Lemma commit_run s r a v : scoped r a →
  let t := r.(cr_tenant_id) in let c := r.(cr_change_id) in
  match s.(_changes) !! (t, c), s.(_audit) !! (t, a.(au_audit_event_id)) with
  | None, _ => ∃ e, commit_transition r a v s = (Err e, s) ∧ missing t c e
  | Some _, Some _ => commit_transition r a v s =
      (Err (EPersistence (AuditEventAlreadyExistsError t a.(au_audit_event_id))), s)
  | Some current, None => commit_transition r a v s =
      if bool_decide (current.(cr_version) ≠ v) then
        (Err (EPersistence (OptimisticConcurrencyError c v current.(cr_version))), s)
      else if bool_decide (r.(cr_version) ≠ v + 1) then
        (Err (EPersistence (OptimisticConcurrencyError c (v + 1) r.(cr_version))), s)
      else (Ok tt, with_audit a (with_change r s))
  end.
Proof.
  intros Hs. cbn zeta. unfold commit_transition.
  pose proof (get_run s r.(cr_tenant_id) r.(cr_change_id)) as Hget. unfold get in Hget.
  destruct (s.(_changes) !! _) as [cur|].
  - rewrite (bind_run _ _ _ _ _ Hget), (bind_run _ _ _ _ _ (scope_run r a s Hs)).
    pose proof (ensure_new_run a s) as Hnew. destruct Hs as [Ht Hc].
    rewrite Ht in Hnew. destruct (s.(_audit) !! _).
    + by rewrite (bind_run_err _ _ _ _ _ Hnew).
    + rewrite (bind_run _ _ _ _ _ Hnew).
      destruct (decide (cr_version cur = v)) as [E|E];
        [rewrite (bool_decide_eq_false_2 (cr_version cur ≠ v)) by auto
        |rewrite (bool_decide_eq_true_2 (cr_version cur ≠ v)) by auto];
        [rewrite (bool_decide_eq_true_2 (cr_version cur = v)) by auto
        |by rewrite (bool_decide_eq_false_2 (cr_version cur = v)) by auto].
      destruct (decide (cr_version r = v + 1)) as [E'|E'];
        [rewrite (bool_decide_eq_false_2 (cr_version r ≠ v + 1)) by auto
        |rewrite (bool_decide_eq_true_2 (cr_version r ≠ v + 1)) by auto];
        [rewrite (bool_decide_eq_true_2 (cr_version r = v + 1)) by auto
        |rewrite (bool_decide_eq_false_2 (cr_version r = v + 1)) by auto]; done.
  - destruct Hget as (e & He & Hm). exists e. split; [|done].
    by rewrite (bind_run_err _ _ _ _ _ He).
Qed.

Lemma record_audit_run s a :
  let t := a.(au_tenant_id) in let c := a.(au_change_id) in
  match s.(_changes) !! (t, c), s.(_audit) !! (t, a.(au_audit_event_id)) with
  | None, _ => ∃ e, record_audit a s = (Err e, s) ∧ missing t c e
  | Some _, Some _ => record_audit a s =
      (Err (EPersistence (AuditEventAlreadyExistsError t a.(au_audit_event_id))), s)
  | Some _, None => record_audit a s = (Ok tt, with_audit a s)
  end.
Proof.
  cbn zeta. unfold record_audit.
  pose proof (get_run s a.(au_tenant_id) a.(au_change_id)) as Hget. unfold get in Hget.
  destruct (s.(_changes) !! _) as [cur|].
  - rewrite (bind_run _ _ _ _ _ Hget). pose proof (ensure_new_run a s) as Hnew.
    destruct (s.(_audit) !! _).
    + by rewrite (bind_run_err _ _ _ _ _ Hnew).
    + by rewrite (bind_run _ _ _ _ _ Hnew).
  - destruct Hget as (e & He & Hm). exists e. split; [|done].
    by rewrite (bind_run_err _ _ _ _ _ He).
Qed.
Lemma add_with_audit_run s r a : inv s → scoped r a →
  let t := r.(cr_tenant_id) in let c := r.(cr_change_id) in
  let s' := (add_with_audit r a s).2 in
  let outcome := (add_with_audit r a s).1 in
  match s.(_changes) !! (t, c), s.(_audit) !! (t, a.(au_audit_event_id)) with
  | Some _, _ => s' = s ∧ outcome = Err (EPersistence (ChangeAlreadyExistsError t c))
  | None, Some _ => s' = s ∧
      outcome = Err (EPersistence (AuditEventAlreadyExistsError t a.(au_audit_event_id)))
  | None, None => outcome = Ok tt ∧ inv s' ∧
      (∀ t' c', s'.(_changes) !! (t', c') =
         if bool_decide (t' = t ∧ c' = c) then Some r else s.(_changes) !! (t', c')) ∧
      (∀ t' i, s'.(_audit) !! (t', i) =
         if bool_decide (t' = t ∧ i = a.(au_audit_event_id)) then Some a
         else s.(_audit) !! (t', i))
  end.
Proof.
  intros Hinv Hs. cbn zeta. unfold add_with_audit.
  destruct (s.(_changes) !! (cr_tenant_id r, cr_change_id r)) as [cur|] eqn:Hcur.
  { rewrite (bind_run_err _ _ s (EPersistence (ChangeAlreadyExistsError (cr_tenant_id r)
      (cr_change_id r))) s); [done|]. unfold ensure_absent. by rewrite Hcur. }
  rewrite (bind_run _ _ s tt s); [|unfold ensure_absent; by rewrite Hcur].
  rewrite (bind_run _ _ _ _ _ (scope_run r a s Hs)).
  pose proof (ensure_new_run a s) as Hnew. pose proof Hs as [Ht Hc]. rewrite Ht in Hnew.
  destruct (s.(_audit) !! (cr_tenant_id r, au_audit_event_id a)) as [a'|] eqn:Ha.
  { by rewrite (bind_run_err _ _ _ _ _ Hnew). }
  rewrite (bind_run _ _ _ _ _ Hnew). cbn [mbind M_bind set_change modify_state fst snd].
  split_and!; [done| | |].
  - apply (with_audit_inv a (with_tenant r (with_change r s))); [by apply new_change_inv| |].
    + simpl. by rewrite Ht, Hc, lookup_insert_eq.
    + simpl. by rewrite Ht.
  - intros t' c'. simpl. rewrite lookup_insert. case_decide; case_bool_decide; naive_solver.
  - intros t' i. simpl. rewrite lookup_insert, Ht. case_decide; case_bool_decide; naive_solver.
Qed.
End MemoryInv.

--

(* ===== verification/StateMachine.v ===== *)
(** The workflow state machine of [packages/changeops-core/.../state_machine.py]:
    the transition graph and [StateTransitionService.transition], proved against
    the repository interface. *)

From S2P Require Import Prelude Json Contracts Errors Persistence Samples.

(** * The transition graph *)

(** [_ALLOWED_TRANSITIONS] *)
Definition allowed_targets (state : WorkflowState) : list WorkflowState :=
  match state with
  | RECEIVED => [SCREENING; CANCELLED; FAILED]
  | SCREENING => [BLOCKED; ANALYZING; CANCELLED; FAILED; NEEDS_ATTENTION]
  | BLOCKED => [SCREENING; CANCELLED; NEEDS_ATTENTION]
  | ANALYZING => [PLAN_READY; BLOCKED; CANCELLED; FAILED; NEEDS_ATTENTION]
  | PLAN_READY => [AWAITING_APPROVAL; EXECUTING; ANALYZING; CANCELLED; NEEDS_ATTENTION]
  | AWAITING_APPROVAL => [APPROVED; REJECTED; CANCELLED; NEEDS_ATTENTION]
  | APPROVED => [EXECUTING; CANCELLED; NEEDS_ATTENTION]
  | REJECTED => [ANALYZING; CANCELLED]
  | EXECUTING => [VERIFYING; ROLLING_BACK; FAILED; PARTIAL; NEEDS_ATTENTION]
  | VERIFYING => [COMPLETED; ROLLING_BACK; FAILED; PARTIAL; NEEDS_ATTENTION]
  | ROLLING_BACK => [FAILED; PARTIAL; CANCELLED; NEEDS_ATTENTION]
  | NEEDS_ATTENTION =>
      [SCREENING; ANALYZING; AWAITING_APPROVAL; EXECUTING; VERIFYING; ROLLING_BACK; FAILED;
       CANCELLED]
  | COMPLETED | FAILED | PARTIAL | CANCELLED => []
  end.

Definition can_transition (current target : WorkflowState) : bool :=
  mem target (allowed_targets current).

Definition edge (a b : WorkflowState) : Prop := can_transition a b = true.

■ EXERCISE REQUIREMENTS
The lines above from the one containing "CANCELLED => []" through the one containing "Definition edge (a" are to be set down exactly, and no others.

■ WRITTEN ANSWER
  | COMPLETED | FAILED | PARTIAL | CANCELLED => []
  end.

Definition can_transition (current target : WorkflowState) : bool :=
  mem target (allowed_targets current).

Definition edge (a b : WorkflowState) : Prop := can_transition a b = true.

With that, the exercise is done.